Dataset content ::
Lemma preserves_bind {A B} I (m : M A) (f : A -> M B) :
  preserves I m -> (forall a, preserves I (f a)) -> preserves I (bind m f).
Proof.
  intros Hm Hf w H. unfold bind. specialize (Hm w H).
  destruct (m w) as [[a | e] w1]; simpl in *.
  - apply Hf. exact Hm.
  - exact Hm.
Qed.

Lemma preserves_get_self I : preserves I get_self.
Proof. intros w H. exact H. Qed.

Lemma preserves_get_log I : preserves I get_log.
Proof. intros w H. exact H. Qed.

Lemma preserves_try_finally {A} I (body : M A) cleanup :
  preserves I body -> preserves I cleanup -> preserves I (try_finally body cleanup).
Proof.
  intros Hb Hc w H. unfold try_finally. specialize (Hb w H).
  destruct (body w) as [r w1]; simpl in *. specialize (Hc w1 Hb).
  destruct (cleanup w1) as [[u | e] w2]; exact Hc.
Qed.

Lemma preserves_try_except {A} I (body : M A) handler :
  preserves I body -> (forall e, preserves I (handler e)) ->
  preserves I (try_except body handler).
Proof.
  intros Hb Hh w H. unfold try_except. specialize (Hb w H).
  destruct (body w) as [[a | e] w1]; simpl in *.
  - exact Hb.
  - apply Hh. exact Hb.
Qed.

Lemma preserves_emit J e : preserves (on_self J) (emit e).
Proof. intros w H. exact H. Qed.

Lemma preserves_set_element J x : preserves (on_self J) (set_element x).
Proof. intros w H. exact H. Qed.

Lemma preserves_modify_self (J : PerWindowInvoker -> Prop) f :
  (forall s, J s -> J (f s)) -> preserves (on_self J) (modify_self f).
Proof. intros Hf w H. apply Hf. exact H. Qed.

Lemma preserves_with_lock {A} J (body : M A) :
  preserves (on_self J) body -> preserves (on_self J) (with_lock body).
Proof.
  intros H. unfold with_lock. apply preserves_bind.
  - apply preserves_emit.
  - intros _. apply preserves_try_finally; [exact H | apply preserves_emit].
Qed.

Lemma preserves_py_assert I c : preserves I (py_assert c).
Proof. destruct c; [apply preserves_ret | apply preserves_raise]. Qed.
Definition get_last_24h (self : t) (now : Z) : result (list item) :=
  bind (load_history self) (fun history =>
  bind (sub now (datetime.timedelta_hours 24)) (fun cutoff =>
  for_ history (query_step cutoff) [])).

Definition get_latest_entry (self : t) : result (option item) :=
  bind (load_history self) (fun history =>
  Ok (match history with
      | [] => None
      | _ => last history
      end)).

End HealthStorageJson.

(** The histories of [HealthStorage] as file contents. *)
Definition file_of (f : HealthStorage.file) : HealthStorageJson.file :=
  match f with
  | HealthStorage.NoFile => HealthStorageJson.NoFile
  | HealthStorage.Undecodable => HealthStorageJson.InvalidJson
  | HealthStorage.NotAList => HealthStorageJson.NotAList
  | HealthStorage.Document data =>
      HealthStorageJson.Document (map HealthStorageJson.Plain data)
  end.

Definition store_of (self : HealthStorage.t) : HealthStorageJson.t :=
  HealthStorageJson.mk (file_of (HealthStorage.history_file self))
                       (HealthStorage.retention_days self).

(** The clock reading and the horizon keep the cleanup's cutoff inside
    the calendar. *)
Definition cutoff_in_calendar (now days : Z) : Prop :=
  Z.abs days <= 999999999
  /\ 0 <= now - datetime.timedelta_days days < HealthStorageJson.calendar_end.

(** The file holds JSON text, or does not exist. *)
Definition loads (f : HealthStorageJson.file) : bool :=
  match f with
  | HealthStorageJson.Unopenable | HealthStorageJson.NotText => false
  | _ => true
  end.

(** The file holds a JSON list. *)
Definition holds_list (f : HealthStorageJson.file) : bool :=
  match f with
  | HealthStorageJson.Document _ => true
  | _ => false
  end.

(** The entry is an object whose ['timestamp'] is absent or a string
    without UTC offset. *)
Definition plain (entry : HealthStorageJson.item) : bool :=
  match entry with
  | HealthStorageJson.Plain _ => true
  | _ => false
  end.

What the task asks :: Wherever the string "destruct" occurs in the listing, return the line it sits on.

Output for this task ::
  destruct (m w) as [[a | e] w1]; simpl in *.
  destruct (body w) as [r w1]; simpl in *. specialize (Hc w1 Hb).
  destruct (cleanup w1) as [[u | e] w2]; exact Hc.
  destruct (body w) as [[a | e] w1]; simpl in *.
Proof. destruct c; [apply preserves_ret | apply preserves_raise]. Qed.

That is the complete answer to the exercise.